VIDEO: COSÌ IL CUORE AQUILANO 7 ANNI DOPO HA RIPRESO A BATTERE

di Sergio Rizzo – Corriere.it – C’è chi dice che il merito sia tutto di Fabrizio Barca. Se a L’Aquila il centro storico oggi pullula di gru e ci sono migliaia di operai al lavoro, lo dobbiamo tutto, è la tesi, a chi ha capito che la devastazione di una delle città più belle del mondo causata dal terremoto del 2009 fa non poteva essere trattata come un problema degli abruzzesi e degli aquilani. Ma come una questione nazionale. Una svolta impressa appunto da Barca, quando era ministro per la Coesione territoriale del governo di Mario Monti. I finanziamenti finalmente arrivano: in un anno e mezzo 762 milioni per la ricostruzione dei soli edifici privati, con 583 cantieri avviati, di cui 227 nel centro. E di sicuro se non fossero stati commessi tanti errori, a cominciare dalle famose new town costate miliardi e che in qualche caso cadono a pezzi, per continuare con un’assurda moltiplicazione di norme e burocrazia, forse l’Aquila sarebbe già risorta.

Il fatto è che mentre la ricostruzione degli immobili di proprietà privata ha preso a marciare con un ritmo sorprendente, se si considera l’immobilismo di partenza, quella degli edifici pubblici è ancora sostanzialmente ferma. Prova ne sia la circostanza che il palazzo del Comune e quello della Regione, a sette anni dal terremoto, rimangono ancora ingabbiati da grovigli di puntelli. Nemmeno l’appalto per la sistemazione della sede dei Vigili del fuoco è ancora partito. E qui si tocca con mano il problema dei problemi: perché le due velocità con cui sta procedendo la rinascita fisica della città non potrà non avere conseguenze sulla ricostruzione del tessuto sociale. Il rischio è quello di avere un centro cittadino con le case rimesse a nuovo (entro il 2020-2022, si prevede) ma senza le funzioni tipiche di un capoluogo importante.

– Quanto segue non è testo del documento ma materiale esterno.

(** * PeachOS kernel core: kernel.asm, kernel.c and kernel.h

    The kernel entry code ([_start], [kernel_registers]), the text console
    ([terminal_*], [print]), [panic], [kernel_page] and [kernel_main] are
    embedded as interaction trees.  What kernel.c and kernel.asm keep to
    themselves (the cursor, the registers the assembly writes, locals) is
    passed along as a value; everything that leaves them is an [effect] of
    the tree: loads of segment registers, port output, stores through
    [video_mem], stores into objects
    that hardware or other modules read through a pointer, and calls into
    the other modules of the kernel, whose sources are not part of this
    development.  A [machine] gives the effects a meaning and keeps the
    history of a run. *)

From stdpp Require Import base option list gmap.
From ITree Require Import ITree ITreeFacts Props.Leaf Props.Finite.
From Paco Require Import paco.
From Stdlib Require Import ZArith Lia String Ascii.

#[local] Open Scope Z_scope.

(** ** Machine integers *)

(** Conversion of an integer value to [uint16_t]. *)
Definition uint16 (v : Z) : Z := v mod 2 ^ 16.

(** Conversion of an integer value to [uint8_t]. *)
Definition uint8 (v : Z) : Z := v mod 2 ^ 8.

Definition INT_MIN : Z := - 2 ^ 31.
Definition INT_MAX : Z := 2 ^ 31 - 1.

(** The cast [(int)value] on i686: the low 32 bits of the value, read in
    two's complement. *)
Definition int_cast (value : Z) : Z :=
  let w := value mod 2 ^ 32 in
  if w <? 2 ^ 31 then w else w - 2 ^ 32.

(** ** kernel.h *)

Definition VGA_WIDTH : Z := 80.
Definition VGA_HEIGHT : Z := 20.
Definition PEACHOS_MAX_PATH : Z := 108.

(** [#define ERROR_I(value) (int)(value)] *)
Definition ERROR_I (value : Z) : Z := int_cast value.

(** [#define ISERR(value) ((int)value < 0)] *)
Definition ISERR (value : Z) : bool := int_cast value <? 0.

(** [#define ERROR(value) (void* )(value)]: a pointer of the i686 has 32
    bits, so the cast keeps the low 32 bits of the value. *)
Definition ERROR (value : Z) : Z := value mod 2 ^ 32.

(** ** Constants of headers that are not part of the sources *)

(** Modelled from the spec: status.h is missing; section 7 fixes the
    status of success, "0 = OK". *)
Definition PEACHOS_ALL_OK : Z := 0.

(** Modelled from the spec: config.h is missing; section 4.1 has the
    kernel install six descriptors. *)
Definition PEACHOS_TOTAL_GDT_SEGMENTS : Z := 6.

(** Modelled from the spec: config.h is missing; the kernel data
    descriptor of section 4.1 is the third of the table, eight bytes a
    descriptor, which is the selector kernel.asm names [DATA_SEG]. *)
Definition KERNEL_DATA_SELECTOR : Z := 0x10.

(** Modelled from the spec: gdt.h is missing; [struct gdt] lays out one
    segment descriptor of the processor, which has eight bytes. *)
Definition sizeof_struct_gdt : Z := 8.

(** Modelled from the spec: paging.h is missing; section 4.4 names the
    flags present, writable and user bit, which are bits 0, 1 and 2 of a
    page table entry. *)
Definition PAGING_IS_PRESENT : Z := 1.
Definition PAGING_IS_WRITEABLE : Z := 2.
Definition PAGING_ACCESS_FROM_ALL : Z := 4.

(** Modelled from the spec: task/process.h is missing; section 3 bounds
    one command argument string by 512 bytes. *)
Definition COMMAND_ARGUMENT_SIZE : nat := 512.

(** ** Effects: what leaves kernel.c and kernel.asm *)

(** Objects of kernel.c that hardware or other modules reach through a
    pointer: the arrays [gdt_real], the singleton [tss], and the local
    [argument] of [kernel_main]. *)
Inductive object : Type := Gdt_real | Tss | Argument.

(** The fields of those objects that kernel.c assigns. *)
Inductive field : Type := tss_esp0 | tss_ss0 | argument_next.

(** The segment registers that kernel.asm loads. *)
Inductive segment_register : Type := DS | ES | FS | GS | SS.

(** [struct gdt_structured] *)
Record struct_gdt_structured : Type :=
  { base : Z; limit : Z; type : Z }.

Inductive effect : Type :=
  (* instructions of kernel.asm and stores of kernel.c *)
  | mov_sreg (s : segment_register) (selector : Z)   (* mov s, ax *)
  | out (port value : Z)                      (* out port, al *)
  | store16 (address value : Z)               (* video_mem[i] = value *)
  | store_field (f : field) (value : Z)       (* tss.esp0 = value, ... *)
  (* memory/memory.h and string/string.h; memset (o, c) stands for
     memset(&o, c, sizeof(o)), the only form kernel.c uses *)
  | memset (o : object) (c : Z)
  | strcpy (dest : object) (src : string)     (* strcpy(argument.argument, src) *)
  (* gdt/gdt.h, with gdt_real as destination *)
  | gdt_structured_to_gdt (structured : list struct_gdt_structured) (total_entries : Z)
  | gdt_load (size : Z)
  | kheap_init
  | fs_init
  | disk_search_and_init
  | idt_init
  | tss_load (tss_segment : Z)
  | paging_new_4gb (flags : Z)
  | paging_switch (directory : Z)
  | enable_paging
  | isr80h_register_commands
  | keyboard_init
  | process_load_switch (filename : string)   (* writes *process on success *)
  | process_inject_arguments (process : option nat) (root : object)
  | task_run_first_ever_task.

Con riflessi inevitabili, per esempio, anche sulle attività commerciali. La domanda da farsi è se nella classe politica ci sia coscienza di tutto ciò: risposte, purtroppo, non ne abbiamo.

C’è tuttavia la sensazione che quanto sta accadendo a L’Aquila possa rappresentare un’occasione irripetibile per una città che ha più immobili vincolati di ogni altro centro storico italiano, con la sola eccezione di Arezzo. Oggi è il cantiere di restauro più grande al mondo. Dove si stanno sperimentando tecniche assolutamente inedite di consolidamento per edifici secolari, nelle condizioni più disparate. Con la realizzazione di una infrastruttura modernissima: 13 chilometri di gallerie sotto il piano stradale per portare tutti i servizi tecnologici a ogni singola abitazione, dall’acqua all’elettricità, alla fibra ottica. Si tratta di una esperienza unica non soltanto per i progettisti, ma anche per i produttori di materiali. Tanto da poter immaginare di renderla stabile. In che modo?

L’Aquila è già una città universitaria, e grazie alla ricostruzione potrebbe rafforzare questa sua vocazione diventando un centro di alta formazione accademica per il restauro edilizio in tutte le sue declinazioni. Un progetto del genere presuppone l’impegno collettivo non solo delle istituzioni locali, ma anche di chi sta lavorando sul campo: in primo luogo le associazioni dei costruttori e delle figure professionali. Sappiamo che in Italia è sempre molto difficile far funzionare alleanze così eterogenee. Ci sono le rendite di posizione, gli interessi corporativi, perfino le antipatie. Ma da una cosa simile tutti ne trarrebbero un beneficio con un investimento relativamente modesto: le basi ci sono già. E sarebbe davvero un errore non approfittare di quello che sta accadendo oggi per cambiare verso alla tragedia immane che ha colpito la città. Regalando a L’Aquila una seconda vita, anche migliore della prima.